Definition set_st (v : vars) (s : State) : vars :=
  mk_vars s (flags v) (index v) (headerFieldMark v) (headerValueMark v) (partDataMark v)
    (lookbehind v) (events v).
Definition set_flags (v : vars) (f : Z) : vars :=
  mk_vars (state v) f (index v) (headerFieldMark v) (headerValueMark v) (partDataMark v)
    (lookbehind v) (events v).
Definition set_index (v : vars) (n : nat) : vars :=
  mk_vars (state v) (flags v) n (headerFieldMark v) (headerValueMark v) (partDataMark v)
    (lookbehind v) (events v).
Definition set_hfm (v : vars) (m : option nat) : vars :=
  mk_vars (state v) (flags v) (index v) m (headerValueMark v) (partDataMark v)
    (lookbehind v) (events v).
Definition set_hvm (v : vars) (m : option nat) : vars :=
  mk_vars (state v) (flags v) (index v) (headerFieldMark v) m (partDataMark v)
    (lookbehind v) (events v).
Definition set_pdm (v : vars) (m : option nat) : vars :=
  mk_vars (state v) (flags v) (index v) (headerFieldMark v) (headerValueMark v) m
    (lookbehind v) (events v).
Definition set_lb (v : vars) (l : bytes) : vars :=
  mk_vars (state v) (flags v) (index v) (headerFieldMark v) (headerValueMark v)
    (partDataMark v) l (events v).
Definition emit (v : vars) (e : list event) : vars :=
  mk_vars (state v) (flags v) (index v) (headerFieldMark v) (headerValueMark v)
    (partDataMark v) (lookbehind v) (events v ++ e).

Record multipart_parser := mk_parser {
  boundary : bytes;
  boundaryIndex : list bool;
  members : vars;
  errorReason : string
}.

Definition boundarySize (p : multipart_parser) : nat := length (boundary p).
Definition lookbehindSize (p : multipart_parser) : nat := length (lookbehind (members p)).

(** ** Construction *)

Definition reset_parser : multipart_parser :=
  mk_parser [] (replicate 256 false) (mk_vars PARSE_ERROR 0 0 None None None [] [])
    "Parser uninitialized.".

Definition indexBoundary (b : bytes) : list bool :=
  fold_left (fun t c => <[Z.to_nat c := true]> t) b (replicate 256 false).

(** [fresh] is the content of [new char[boundarySize + 8]] *)
Definition set_boundary (b : bytes) (fresh : bytes) : multipart_parser :=
  mk_parser b (indexBoundary b)
    (mk_vars START 0 0 None None None (take (length b + 8) (fresh ++ replicate (length b + 8) 0%Z)) [])
    "No error.".

Definition isBoundaryChar (p : multipart_parser) (c : Z) : bool :=
  default false (boundaryIndex p !! Z.to_nat c).

(** ** Callbacks *)

Definition callback (cb : bytes -> event) (buffer : bytes) (start fin : nat) (allowEmpty : bool)
  : list event :=
  if (start =? fin)%nat && negb allowEmpty then [] else [cb (slice buffer start (fin - start))].

(** the new mark and the callback made *)
Definition dataCallback (cb : bytes -> event) (mark : option nat) (buffer : bytes)
    (i bufferLen : nat) (clear allowEmpty : bool) : option nat * list event :=
  match mark with
  | None => (None, [])
  | Some m =>
      if negb clear then (Some 0, callback cb buffer m bufferLen allowEmpty)
      else (None, callback cb buffer m i allowEmpty)
  end.

Definition lower (c : Z) : Z := schar (Z.lor c 0x20).

(** ** processPartData *)

(** size_t subtraction *)
Definition sub64 (a b : nat) : Z := wrap64 (Z.of_nat a - Z.of_nat b).

(** while (i + boundarySize <= len) *)
Fixpoint bm_skip (fuel : nat) (p : multipart_parser) (buffer : bytes) (i : nat) : option nat :=
  match fuel with
  | O => None
  | S fuel =>
      if (i + boundarySize p <=? length buffer)%nat then
        c ← buffer !! Z.to_nat (wrap64 (Z.of_nat i + sub64 (boundarySize p) 1));
        if isBoundaryChar p c then Some i else bm_skip fuel p buffer (i + boundarySize p)
      else Some i
  end.

(** [boundary[k]]: a std::string has a NUL behind its last character *)
Definition boundary_at (p : multipart_parser) (k : nat) : option Z := (boundary p ++ [0%Z]) !! k.

(** the if-chain on [index]; the flag says that processPartData returns there *)
Definition match_boundary (p : multipart_parser) (buffer : bytes) (i : nat) (c : Z) (v : vars)
  : option (bool * vars) :=
  let bsz := boundarySize p in
  if (index v <? bsz)%nat then
    b ← boundary_at p (index v);
    Some (false,
      if (b =? c)%Z then
        let v := if (index v =? 0)%nat then
                   let '(m, e) := dataCallback onPartData (partDataMark v) buffer i
                                    (length buffer) true false in
                   emit (set_pdm v m) e
                 else v in
        set_index v (index v + 1)
      else set_index v 0)
  else if (index v =? bsz)%nat then
    Some (false,
      let v := set_index v (index v + 1) in
      if (c =? CR)%Z then set_flags v (Z.lor (flags v) PART_BOUNDARY)
      else if (c =? HYPHEN)%Z then set_flags v (Z.lor (flags v) LAST_BOUNDARY)
      else set_index v 0)
  else if (sub64 (index v) 1 =? Z.of_nat bsz)%Z then
    if negb (Z.land (flags v) PART_BOUNDARY =? 0)%Z then
      let v := set_index v 0 in
      if (c =? LF)%Z then
        let v := set_flags v (Z.land (flags v) (Z.lnot PART_BOUNDARY)) in
        Some (true, set_st (emit v [onPartEnd; onPartBegin]) HEADER_FIELD_START)
      else Some (false, v)
    else if negb (Z.land (flags v) LAST_BOUNDARY =? 0)%Z then
      Some (false, if (c =? HYPHEN)%Z then set_st (emit v [onPartEnd; onEnd]) END
                   else set_index v 0)
    else Some (false, set_index v 0)
  else if (sub64 (index v) 2 =? Z.of_nat bsz)%Z then
    Some (false, if (c =? CR)%Z then set_index v (index v + 1) else set_index v 0)
  else if (sub64 (index v) bsz =? 3)%Z then
    let v := set_index v 0 in
    if (c =? LF)%Z then Some (true, set_st (emit v [onPartEnd; onEnd]) END)
    else Some (false, v)
  else Some (false, v).

(** the loop goes on at a position, or std::out_of_range is thrown *)
Inductive pd_result :=
| PDNext (i : nat) (v : vars)
| PDThrow (v : vars).

(** the result is the position after the [i++] of the calling loop; the
    [i--] at the end cancels it *)
Definition processPartData (p : multipart_parser) (buffer : bytes) (i : nat) (c : Z) (v : vars)
  : option pd_result :=
  let prevIndex := index v in
  i ← (if (index v =? 0)%nat then bm_skip (S (length buffer)) p buffer i else Some i);
  if (index v =? 0)%nat && (i =? length buffer)%nat then Some (PDNext (i + 1) v)
  else
    c ← (if (index v =? 0)%nat then buffer !! i else Some c);
    '(returned, v) ← match_boundary p buffer i c v;
    if (returned : bool) then Some (PDNext (i + 1) v)
    else if (0 <? index v)%nat then
      if (lookbehindSize p <=? index v - 1)%nat then Some (PDThrow (set_st v PARSE_ERROR))
      else Some (PDNext (i + 1) (set_lb v (<[index v - 1 := c]> (lookbehind v))))
    else if (0 <? prevIndex)%nat then
      let v := emit v (callback onPartData (lookbehind v) 0 prevIndex false) in
      Some (PDNext i (set_pdm v (Some i)))
    else Some (PDNext (i + 1) v).

(** ** feed *)

Inductive step_result :=
| Next (i : nat) (v : vars)                   (* break, and i++ *)
| Return (v : vars) (reason : option string)  (* return i, after setError *)
| Throw (v : vars).

Definition start_boundary (p : multipart_parser) (c : Z) (i : nat) (v : vars) : option step_result :=
  let bsz := boundarySize p in
  if (Z.of_nat (index v) =? sub64 bsz 2)%Z then
    if negb (c =? CR)%Z then Some (Return v (Some "Malformed. Expected CR after boundary."%string))
    else Some (Next (i + 1) (set_index v (index v + 1)))
  else if (sub64 (index v) 1 =? sub64 bsz 2)%Z then
    if negb (c =? LF)%Z then Some (Return v (Some "Malformed. Expected LF after boundary CR."%string))
    else Some (Next (i + 1) (set_st (emit (set_index v 0) [onPartBegin]) HEADER_FIELD_START))
  else
    b ← boundary_at p (index v + 2);
    if negb (c =? b)%Z then
      Some (Return v (Some "Malformed. Found different boundary data than the given one."%string))
    else Some (Next (i + 1) (set_index v (index v + 1))).

Definition header_field (buffer : bytes) (c : Z) (i : nat) (v : vars) : step_result :=
  if (c =? CR)%Z then Next (i + 1) (set_st (set_hfm v None) HEADERS_ALMOST_DONE)
  else
    let v := set_index v (index v + 1) in
    if (c =? HYPHEN)%Z then Next (i + 1) v
    else if (c =? COLON)%Z then
      if (index v =? 1)%nat then
        Return v (Some "Malformed first header name character."%string)
      else
        let '(m, e) := dataCallback onHeaderField (headerFieldMark v) buffer i
                         (length buffer) true false in
        Next (i + 1) (set_st (emit (set_hfm v m) e) HEADER_VALUE_START)
    else
      let cl := lower c in
      if ((cl <? 97) || (122 <? cl))%Z then Return v (Some "Malformed header name."%string)
      else Next (i + 1) v.

Definition header_value (buffer : bytes) (c : Z) (i : nat) (v : vars) : step_result :=
  if (c =? CR)%Z then
    let '(m, e) := dataCallback onHeaderValue (headerValueMark v) buffer i
                     (length buffer) true true in
    Next (i + 1) (set_st (emit (set_hvm v m) (e ++ [onHeaderEnd])) HEADER_VALUE_ALMOST_DONE)
  else Next (i + 1) v.

Definition part_data (p : multipart_parser) (buffer : bytes) (c : Z) (i : nat) (v : vars)
  : option step_result :=
  r ← processPartData p buffer i c v;
  Some (match r with PDNext i v => Next i v | PDThrow v => Throw v end).

(** the switch of the main loop *)
Definition feed_switch (p : multipart_parser) (buffer : bytes) (i : nat) (c : Z) (v : vars)
  : option step_result :=
  match state v with
  | PARSE_ERROR => Some (Return v None)
  | START => start_boundary p c i (set_st (set_index v 0) START_BOUNDARY)
  | START_BOUNDARY => start_boundary p c i v
  | HEADER_FIELD_START =>
      Some (header_field buffer c i (set_index (set_hfm (set_st v HEADER_FIELD) (Some i)) 0))
  | HEADER_FIELD => Some (header_field buffer c i v)
  | HEADER_VALUE_START =>
      if (c =? SPACE)%Z then Some (Next (i + 1) v)
      else Some (header_value buffer c i (set_st (set_hvm v (Some i)) HEADER_VALUE))
  | HEADER_VALUE => Some (header_value buffer c i v)
  | HEADER_VALUE_ALMOST_DONE =>
      if negb (c =? LF)%Z then
        Some (Return v (Some "Malformed header value: LF expected after CR"%string))
      else Some (Next (i + 1) (set_st v HEADER_FIELD_START))
  | HEADERS_ALMOST_DONE =>
      if negb (c =? LF)%Z then
        Some (Return v (Some "Malformed header ending: LF expected after CR"%string))
      else Some (Next (i + 1) (set_st (emit v [onHeadersEnd]) PART_DATA_START))
  | PART_DATA_START =>
      part_data p buffer c i (set_pdm (set_st v PART_DATA) (Some i))
  | PART_DATA => part_data p buffer c i v
  | END => Some (Next (i + 1) v)
  | PART_END => Some (Return v None)
  end.

Inductive loop_result :=
| LDone (v : vars)
| LReturn (i : nat) (v : vars) (reason : option string)
| LThrow (v : vars).

Fixpoint feed_loop (fuel : nat) (p : multipart_parser) (buffer : bytes) (i : nat) (v : vars)
  : option loop_result :=
  match fuel with
  | O => None
  | S fuel =>
      if (i <? length buffer)%nat then
        c ← buffer !! i;
        r ← feed_switch p buffer i c v;
        match r with
        | Next i v => feed_loop fuel p buffer i v
        | Return v reason => Some (LReturn i v reason)
        | Throw v => Some (LThrow v)
        end
      else Some (LDone v)
  end.

(** the three dataCallback calls behind the loop *)
Definition flush_marks (buffer : bytes) (v : vars) : vars :=
  let n := length buffer in
  let '(m1, e1) := dataCallback onHeaderField (headerFieldMark v) buffer n n false false in
  let '(m2, e2) := dataCallback onHeaderValue (headerValueMark v) buffer n n false false in
  let '(m3, e3) := dataCallback onPartData (partDataMark v) buffer n n false false in
  mk_vars (state v) (flags v) (index v) m1 m2 m3 (lookbehind v) (events v ++ e1 ++ e2 ++ e3).

Inductive feed_result :=
| Fed (n : nat) (p : multipart_parser) (e : list event)
| FeedThrow (p : multipart_parser) (e : list event).

Definition set_members (p : multipart_parser) (v : vars) (reason : string) : multipart_parser :=
  mk_parser (boundary p) (boundaryIndex p)
    (mk_vars (state v) (flags v) (index v) (headerFieldMark v) (headerValueMark v)
       (partDataMark v) (lookbehind v) []) reason.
+ + +
Requirement:
Reproduce verbatim the stretch of lines beginning with the one containing "Definition set_members (p" and ending at the close of the entries above.

Problem solution:
Definition set_members (p : multipart_parser) (v : vars) (reason : string) : multipart_parser :=
  mk_parser (boundary p) (boundaryIndex p)
    (mk_vars (state v) (flags v) (index v) (headerFieldMark v) (headerValueMark v)
       (partDataMark v) (lookbehind v) []) reason.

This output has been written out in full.